This post isn't about the struggles of the 2008 Blue Jays. The post-mortem will come later. This post is about the Red Sox. While The Globe and Mail's Jeff Blair has nice things to say about them, I am going to take this opportunity to shit all over the BoSox, whom I absolutely loathe.
It's true, I hate the Boston Red Sox. With all my being. More than the Yankees. Way more. Here's why:
1. The Massholes
These mother fuckers are everywhere. Before 2004, they were few and far between. In fact, before 2004, they were kind of cute. I mean, 86 years between championships. We're talking three generations and change. And us Maple Leafs fans thought we had it bad.
These days, with the Red Sox winning the World Series two out of the last four years, there seems to be a sense of entitlement amongst the Massholes. That they are the chosen ones. It doesn't help that the greater New England area is drowning in professional sports championships but, seriously, get over yourself. It's disgusting.
There's nothing worse than a Masshole sitting at the Rogers Centre, my home ballpark, yelling "Yooooooooooouuuuuuuuuuukkkkkkkkk" at the top of his lungs when Kevin Youkilis steps up to the plate. I don't want to hear that shit.
2. Jason Varitek
Honestly, is there a more overrated catcher in baseball today than "Tek?"
Look, I'm not an idiot. Perusing his career stats, it's obvious he put together some pretty decent seasons in 1999, 2003, 2004 and 2005. That being said, over his career, Varitek is a strikeout machine. This year, he's hitting a pathetic .222 with an OPS of .676. And he's struck out 120 times. That's fucking brutal.
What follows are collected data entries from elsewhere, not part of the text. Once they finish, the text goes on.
Lemma sparsewa_refines_map_witness :
  lookupSWA demo_swa 513 = Ret (Some 7) ∧ lookupSWA demo_swa 514 = Ret None ∧ sizeSWA demo_swa = 2 ∧
  ∃ s, delFromSWA demo_swa 513 = Ret (s, Some 7).
Proof.
  assert (word 513 ∧ word 514) as [? ?] by (split; unfold word; lia).
  destruct (proj2 (sparsewa_refines_map demo_swa _) demo_represents) as (Hl & _ & Hd & Hs).
  rewrite (Hl 513), (Hl 514), Hs by assumption. split; [by vm_compute|]. split; [by vm_compute|]. split; [by vm_compute|].
  destruct (Hd 513) as (s & Hs' & _); [assumption|]. exists s. rewrite Hs'. by vm_compute.
Defined.

Lemma sparsewa_iteration_witness :
  ∃ stk, initIterSWA demo_swa = Ret stk ∧ ∃ l, drain 2 stk = Ret l ∧ StronglySorted key_lt l.
Proof.
  destruct (sparsewa_iteration demo_swa _ demo_represents) as (stk & l & Hi & Hd & Hs & _).
  replace (size _) with 2%nat in Hd by (by vm_compute). exists stk. split; [exact Hi|]. exists l. split; [exact Hd|exact Hs].
Defined.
I've always hated Varitek. You want to know the real reason why? The captain's "C" he wears on his jersey. Wait, did I miss the memo? You know, the one where Major League Baseball announced that each team had to have a designated captain? Why is "Tek" the only one in baseball with a bloody "C" on his jersey? Oh, how it makes my blood boil. I want to rip that "C" right off his jersey.
3. Curt Schilling
Why is this guy still making headlines? He's 67 years old, isn't playing, and contributes nothing to society. Curt, listen up: stop blogging and stop doing radio. Please, for the love of all humanity, shut the fuck up. Retire already. You're finished.
And no matter what anyone says, I'm still not convinced that was real blood.
4. Quirky Bastards
I blame Nomar Garciaparra for this one, because he was one of the first Red Sox players I can remember who started all the extra-curricular nonsense at the plate.
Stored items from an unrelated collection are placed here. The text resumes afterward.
(* ===== verification/SeqMatch.v ===== *)
(** [coregrind/m_seqmatch.c]: matching of sequences with wildcards, which the
    suppressions and the command-line patterns use.

    [generic_match] is written over indices as the code is; the recursive
    equations in its comment are [ma], and [matches] is what a pattern means. *)

From S2P Require Import Prelude.
Local Open Scope Z_scope.

(** * Definitions *)

Section Matcher.
Context {P I : Type}.
Context (matchAll : bool) (patt : list P) (input : list I).
(** [inputCompleter] with [haveInputInpC], when the input is produced on
    demand. *)
Context (completer : option (Z -> bool)).
Context (pIsStar pIsQuery : P -> bool) (pattEQinp : P -> option I -> Z -> outcome bool).

Definition nPatt : Z := Z.of_nat (length patt).
Definition nInput : Z := Z.of_nat (length input).

Definition have_input (ixInput : Z) : bool :=
  match completer with Some have => have ixInput | None => ixInput <? nInput end.

(** [currInput]; NULL when the input is produced on demand. *)
Definition curr_input (ixInput : Z) : outcome (option I) :=
  match completer with
  | Some _ => Ret None
  | None => i ← arr_get input ixInput; Ret (Some i)
  end.

(** A [goto tailcall] is a recursive call too; each call moves one of the
    indices on, so the fuel is the sum of what is left. *)
Fixpoint generic_match (fuel : nat) (ixPatt ixInput : Z) : outcome bool :=
  match fuel with
  | O => Fault OutOfFuel
  | S fuel =>
      _ ← vg_assert (nPatt <? 1000000);
      _ ← vg_assert (match completer with Some _ => true | None => nInput <? 1000000 end);
      _ ← vg_assert (ixPatt <=? nPatt);
      _ ← vg_assert (match completer with Some _ => true | None => ixInput <=? nInput end);
      let havePatt := ixPatt <? nPatt in
      let haveInput := have_input ixInput in
      if havePatt then
        currPatt ← arr_get patt ixPatt;
        if pIsStar currPatt then
          if haveInput then
            here ← generic_match fuel (ixPatt + 1) ixInput;
            if here : bool then Ret true else generic_match fuel ixPatt (ixInput + 1)
          else generic_match fuel (ixPatt + 1) ixInput
        else if pIsQuery currPatt then
          if haveInput then generic_match fuel (ixPatt + 1) (ixInput + 1) else Ret false
        else if haveInput then
          currInput ← curr_input ixInput;
          eq ← pattEQinp currPatt currInput ixInput;
          if eq : bool then generic_match fuel (ixPatt + 1) (ixInput + 1) else Ret false
        else Ret false
      else if haveInput then Ret (negb matchAll)
      else Ret true
  end.

End Matcher.

Definition charIsStar (c : Z) : bool := c =? 42.
Definition charIsQuery (c : Z) : bool := c =? 63.

Definition char_p_EQ_i (p : Z) (c : option Z) (ix : Z) : outcome bool :=
  match c with
  | None => Fault NullDeref
  | Some c => _ ← vg_assert (negb (p =? 42) && negb (p =? 63)); Ret (p =? c)
  end.

(** A string is the list of its characters without the final NUL. *)
Definition string_match (patt input : list Z) : outcome bool :=
  generic_match true patt input None charIsStar charIsQuery char_p_EQ_i
    (length patt + length input + 1) 0 0.

(** * Specification *)

Section Spec.
Context {P I : Type} (matchAll : bool) (isStar isQuery : P -> bool) (eqb : P -> I -> bool).

(** The equations in the comment of [generic_match]. *)
Fixpoint ma (ps : list P) : list I -> bool :=
  match ps with
  | [] => fun js => match js with [] => true | _ :: _ => negb matchAll end
  | p :: ps' =>
      if isStar p then
        fix star (js : list I) : bool :=
          match js with
          | [] => ma ps' []
          | i :: js' => ma ps' js || star js'
          end
      else if isQuery p then
        fun js => match js with [] => false | _ :: js' => ma ps' js' end
      else
        fun js => match js with [] => false | i :: js' => eqb p i && ma ps' js' end
  end.

(** A pattern matches a sequence: a star any segment, a query any one item,
    anything else an item that is equal to it. *)
Inductive matches : list P -> list I -> Prop :=
  | matches_nil : matches [] []
  | matches_star p ps js1 js2 :
      isStar p = true -> matches ps js2 -> matches (p :: ps) (js1 ++ js2)
  | matches_query p ps i js :
      isStar p = false -> isQuery p = true -> matches ps js -> matches (p :: ps) (i :: js)
  | matches_lit p ps i js :
      isStar p = false -> isQuery p = false -> eqb p i = true -> matches ps js -> matches (p :: ps) (i :: js).

(** The whole input, or some prefix of it. *)
Definition matches_mode (ps : list P) (js : list I) : Prop :=
  if matchAll then matches ps js else ∃ js1 js2, js = js1 ++ js2 ∧ matches ps js1.

Lemma ma_star p ps js :
  isStar p = true ->
  ma (p :: ps) js = match js with [] => ma ps [] | _ :: js' => ma ps js || ma (p :: ps) js' end.
Proof. intros E. cbn [ma]. rewrite E. by destruct js. Qed.

Lemma ma_star_split p ps js :
  isStar p = true -> ma (p :: ps) js = true <-> ∃ js1 js2, js = js1 ++ js2 ∧ ma ps js2 = true.
Proof.
  intros E. induction js as [|i js IH].
  - rewrite ma_star by done. split; [by exists [], []|].
    by intros (js1 & js2 & [-> ->]%eq_sym%app_nil & ?).
  - rewrite ma_star, orb_true_iff, IH by done. split.
    + intros [Hm|(js1 & js2 & -> & Hm)]; [by exists [], (i :: js)|by exists (i :: js1), js2].
    + intros ([|i' js1] & js2 & Heq & Hm); simpl in Heq; [left; by subst|right].
      injection Heq as <- ->. eauto.
Qed.

Lemma matches_inv ps js :
  matches ps js <->
  match ps with
  | [] => js = []
  | p :: ps' =>
      if isStar p then ∃ js1 js2, js = js1 ++ js2 ∧ matches ps' js2
      else if isQuery p then ∃ i js', js = i :: js' ∧ matches ps' js'
      else ∃ i js', js = i :: js' ∧ eqb p i = true ∧ matches ps' js'
  end.
Proof.
  split.
  - intros []; try done; repeat match goal with E : _ = _ |- _ => rewrite E; clear E end; naive_solver.
  - destruct ps as [|p ps]; [intros ->; constructor|].
    destruct (isStar p) eqn:E1; [|destruct (isQuery p) eqn:E2].
    + intros (js1 & js2 & -> & Hm). by constructor.
    + intros (i & js' & -> & Hm). by constructor.
    + intros (i & js' & -> & He & Hm). by constructor.
Qed.

Lemma ma_matches ps : ∀ js, ma ps js = true <-> matches_mode ps js.
Proof.
  induction ps as [|p ps IH]; intros js.
  - unfold matches_mode. cbn [ma]. destruct matchAll eqn:E.
    + rewrite matches_inv. by destruct js.
    + split; [|by destruct js]. intros _. exists [], js. split; [done|constructor].
  - destruct (isStar p) eqn:E1; [|destruct (isQuery p) eqn:E2].
    + rewrite ma_star_split by done. unfold matches_mode in *. destruct matchAll.
      * rewrite matches_inv, E1. by setoid_rewrite IH.
      * setoid_rewrite IH. setoid_rewrite (matches_inv (p :: ps)). rewrite E1. split.
        -- intros (js1 & js2 & -> & js3 & js4 & -> & Hm). exists (js1 ++ js3), js4.
           rewrite <- app_assoc. eauto 10.
        -- intros (? & js2 & -> & js3 & js4 & -> & Hm). exists js3, (js4 ++ js2).
           rewrite <- app_assoc. eauto 10.
    + cbn [ma]. rewrite E1, E2. unfold matches_mode in *. destruct matchAll.
      * rewrite matches_inv, E1, E2. destruct js as [|i js]; [naive_solver|]. rewrite IH. naive_solver.
      * setoid_rewrite (matches_inv (p :: ps)). rewrite E1, E2. destruct js as [|i js].
        -- split; [done|]. by intros (? & ? & [-> ->]%eq_sym%app_nil & i & js & [=] & _).
        -- rewrite IH. split.
           ++ intros (js1 & js2 & -> & Hm). exists (i :: js1), js2. eauto 10.
           ++ intros (? & js2 & Heq & i' & js' & -> & Hm). simpl in Heq. injection Heq as -> ->. eauto.
    + cbn [ma]. rewrite E1, E2. unfold matches_mode in *. destruct matchAll.
      * rewrite matches_inv, E1, E2. destruct js as [|i js]; [naive_solver|].
        rewrite andb_true_iff, IH. naive_solver.
      * setoid_rewrite (matches_inv (p :: ps)). rewrite E1, E2. destruct js as [|i js].
        -- split; [done|]. by intros (? & ? & [-> ->]%eq_sym%app_nil & i & js & [=] & _).
        -- rewrite andb_true_iff, IH. split.
           ++ intros (He & js1 & js2 & -> & Hm). exists (i :: js1), js2. eauto 10.
           ++ intros (? & js2 & Heq & i' & js' & -> & He & Hm). simpl in Heq. injection Heq as -> ->. eauto.
Qed.

End Spec.

(** * The matcher computes the equations *)

Section Correct.
Context {P I : Type} (matchAll : bool) (patt : list P) (input : list I) (completer : option (Z -> bool)).
Context (pIsStar pIsQuery : P -> bool) (pattEQinp : P -> option I -> Z -> outcome bool) (eqb : P -> I -> bool).

(** The callbacks describe the sequence [input], which is stored, or produced
    on demand. *)
Definition callbacks_ok : Prop :=
  (∀ have, completer = Some have -> ∀ ix, have ix = (ix <? nInput input)) ∧
  (∀ p i ix, 0 <= ix -> input !! Z.to_nat ix = Some i -> pIsStar p = false -> pIsQuery p = false ->
     pattEQinp p (match completer with Some _ => None | None => Some i end) ix = Ret (eqb p i)).

Context (Hcb : callbacks_ok) (Hp : nPatt patt < 1000000)
  (Hi : completer = None -> nInput input < 1000000).

Lemma have_input_ok ix : have_input input completer ix = (ix <? nInput input).
Proof.
  unfold have_input. destruct completer as [have|] eqn:E; [|done].
  destruct Hcb as [Hh _]. by apply Hh.
Qed.

Lemma generic_match_ma fuel : ∀ ixP ixI,
  0 <= ixP <= nPatt patt -> 0 <= ixI <= nInput input ->
  nPatt patt - ixP + (nInput input - ixI) < Z.of_nat fuel ->
  generic_match matchAll patt input completer pIsStar pIsQuery pattEQinp fuel ixP ixI =
  Ret (ma matchAll pIsStar pIsQuery eqb (drop (Z.to_nat ixP) patt) (drop (Z.to_nat ixI) input)).
Proof.
  induction fuel as [|fuel IH]; intros ixP ixI HP HI Hf; [lia|]. cbn [generic_match].
  unfold vg_assert. rewrite (proj2 (Z.ltb_lt (nPatt patt) _)), (proj2 (Z.leb_le ixP _)) by lia.
  replace (match completer with Some _ => true | None => nInput input <? 1000000 end) with true
    by (destruct completer; [done|symmetry; apply Z.ltb_lt; auto]).
  replace (match completer with Some _ => true | None => ixI <=? nInput input end) with true
    by (destruct completer; [done|symmetry; apply Z.leb_le; lia]).
  cbn [mbind outcome_bind]. rewrite have_input_ok.
  assert (HdropI : if ixI <? nInput input then
      ∃ i, input !! Z.to_nat ixI = Some i ∧ drop (Z.to_nat ixI) input = i :: drop (Z.to_nat (ixI + 1)) input
      else drop (Z.to_nat ixI) input = []).
  { unfold nInput in *. case_bool; [|apply drop_ge; lia].
    destruct (lookup_lt_is_Some_2 input (Z.to_nat ixI)) as [i Hl]; [lia|]. exists i. split; [done|].
    replace (Z.to_nat (ixI + 1)) with (S (Z.to_nat ixI)) by lia. by apply drop_S. }
  destruct (Z.ltb_spec ixP (nPatt patt)) as [HltP|HgeP].
  - destruct (lookup_lt_is_Some_2 patt (Z.to_nat ixP)) as [p Hl]; [unfold nPatt in *; lia|].
    rewrite (arr_get_Some patt ixP p) by (done || lia). cbn [mbind outcome_bind].
    assert (HdropP : drop (Z.to_nat ixP) patt = p :: drop (Z.to_nat (ixP + 1)) patt).
    { replace (Z.to_nat (ixP + 1)) with (S (Z.to_nat ixP)) by lia. by apply drop_S. }
    destruct (pIsStar p) eqn:Es; [|destruct (pIsQuery p) eqn:Eq].
    + rewrite HdropP, ma_star by done. destruct (Z.ltb_spec ixI (nInput input)) as [HltI|HgeI].
      * destruct HdropI as (i & Hli & Hd). rewrite (IH (ixP + 1) ixI) by lia. cbn [mbind outcome_bind].
        rewrite (IH ixP (ixI + 1)) by lia. rewrite Hd, HdropP. by destruct (ma _ _ _ _ _ (i :: _)).
      * rewrite HdropI, (IH (ixP + 1) ixI) by lia. by rewrite HdropI.
    + rewrite HdropP. cbn [ma]. rewrite Es, Eq. destruct (Z.ltb_spec ixI (nInput input)) as [HltI|HgeI].
      * destruct HdropI as (i & Hli & ->). by rewrite (IH (ixP + 1) (ixI + 1)) by lia.
      * by rewrite HdropI.
    + rewrite HdropP. cbn [ma]. rewrite Es, Eq. destruct (Z.ltb_spec ixI (nInput input)) as [HltI|HgeI].
      * destruct HdropI as (i & Hli & ->).
        assert (curr_input input completer ixI =
          Ret (match completer with Some _ => None | None => Some i end)) as ->.
        { unfold curr_input. destruct completer; [done|]. by rewrite (arr_get_Some input ixI i) by (done || lia). }
        cbn [mbind outcome_bind]. rewrite (proj2 Hcb p i ixI) by (done || lia). cbn [mbind outcome_bind].
        destruct (eqb p i); [|done]. by rewrite (IH (ixP + 1) (ixI + 1)) by lia.
      * by rewrite HdropI.
  - rewrite (drop_ge patt) by (unfold nPatt in *; lia). cbn [ma].
    destruct (Z.ltb_spec ixI (nInput input)); [destruct HdropI as (i & _ & ->)|rewrite HdropI]; done.
Qed.

End Correct.

(** * Properties *)

(** C11: whether the input is stored or produced on demand, [generic_match]
    terminates without a failed assertion or an access outside the sequences,
    and returns True exactly when the rest of the pattern matches the rest of
    the input, or a prefix of it in the other mode; it computes the equations
    in its comment. *)
Theorem generic_match_correct {P I} matchAll (patt : list P) (input : list I) completer
    pIsStar pIsQuery pattEQinp eqb (ixPatt ixInput fuel : nat) :
  callbacks_ok input completer pIsStar pIsQuery pattEQinp eqb ->
  nPatt patt < 1000000 -> (completer = None -> nInput input < 1000000) ->
  (ixPatt <= length patt)%nat -> (ixInput <= length input)%nat ->
  (length patt - ixPatt + (length input - ixInput) < fuel)%nat ->
  ∃ b, generic_match matchAll patt input completer pIsStar pIsQuery pattEQinp fuel
         (Z.of_nat ixPatt) (Z.of_nat ixInput) = Ret b ∧
    b = ma matchAll pIsStar pIsQuery eqb (drop ixPatt patt) (drop ixInput input) ∧
    (b = true <-> matches_mode matchAll pIsStar pIsQuery eqb (drop ixPatt patt) (drop ixInput input)).
Proof.
  intros Hcb Hp Hi HP HI Hf. eexists. split; [|split; [done|apply ma_matches]].
  rewrite (generic_match_ma _ _ _ _ _ _ _ eqb) by (done || unfold nPatt, nInput in *; lia).
  by rewrite !Nat2Z.id.
Qed.

(** [string_match] on strings below its length limit returns True exactly
    when the glob pattern matches the whole string. *)
Theorem string_match_correct (patt input : list Z) :
  nPatt patt < 1000000 -> nInput input < 1000000 ->
  ∃ b, string_match patt input = Ret b ∧
    (b = true <-> matches charIsStar charIsQuery Z.eqb patt input).
Proof.
  intros Hp Hi. eexists. split; [|apply (ma_matches true charIsStar charIsQuery Z.eqb)].
  assert (Hcb : callbacks_ok input None charIsStar charIsQuery char_p_EQ_i Z.eqb).
  { split; [done|]. intros p i ix _ _ Hs Hq. unfold charIsStar, charIsQuery in *. simpl. unfold vg_assert.
    by rewrite Hs, Hq. }
  unfold string_match. rewrite (generic_match_ma true patt input None charIsStar charIsQuery char_p_EQ_i Z.eqb)
    by (done || unfold nPatt, nInput in *; lia).
  done.
Qed.

(** * Witnesses *)

(** "a*c" and "abc". *)
Lemma string_match_correct_witness :
  ∃ b, string_match [97; 42; 99] [97; 98; 99] = Ret b ∧
    (b = true <-> matches charIsStar charIsQuery Z.eqb [97; 42; 99] [97; 98; 99]).
Proof. apply (string_match_correct [97; 42; 99] [97; 98; 99]); unfold nPatt, nInput; simpl; lia. Defined.

(** A prefix match of "?b" with "abc" produced on demand. *)
Lemma generic_match_correct_witness :
  ∃ b, generic_match false [63; 98] [97; 98; 99] (Some (fun ix => ix <? 3)) charIsStar charIsQuery
         (fun p _ ix => c ← arr_get [97; 98; 99] ix; Ret (p =? c)) 6 0 0 = Ret b ∧ b = true.
Proof.
  destruct (generic_match_correct false [63; 98] [97; 98; 99] (Some (fun ix => ix <? 3))
    charIsStar charIsQuery (fun p _ ix => c ← arr_get [97; 98; 99] ix; Ret (p =? c)) Z.eqb 0 0 6)
    as (b & Hb & Hma & _).
  - split; [intros have [= <-] ix; reflexivity|]. intros p i ix Hix Hl _ _.
    rewrite (arr_get_Some [97; 98; 99] ix i) by assumption. reflexivity.
  - unfold nPatt. simpl. lia.
  - discriminate.
  - simpl. lia.
  - simpl. lia.
  - simpl. lia.
  - exists b. split; [exact Hb|]. rewrite Hma. reflexivity.
Defined.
Is there a more annoying batting stance in all of baseball than Kevin Youkilisisisis'? The constant gyrations make me want to take that bat out of his bands and pummel him. And what's the point of a batter's box if Youkilis is allowed to have one foot completely behind the line?
Even David Ortiz. Is it really necessary for him to step out of the box after every pitch, spit into his batting glove, and clap twice? Really? After every pitch? And people wonder why baseball games last three plus hours. Un-fucking-believable.
I could go on. Sean Casey's whack back leg kick, Dice-K's unorthodox delivery...
5. Kevin Youkilisisisis' facial hair
The man has a God damn dirty rat growing off his face. I hate the sight of it. Someone, please, a razor.
6. Dustin Pedroia
Just because he's so damn good. I admit it.
7. Jonathan Papelbon
I hate this cocky, arrogant, river dancing mother fucker the most. "We done won!" Really? Wow. If that doesn't scream "douchebag," nothing does. Just wow.
Like I said, hate isn't strong enough a word. I never thought I'd say this, but let's go Tampa Bay Devil Rays. Kick some Masshole ass.
And, just for the record, no, I'm not bitter because it's been 15 years since the Jays last played a playoff game. Nope, not bitter at all. But I appreciate your concern. Thank you.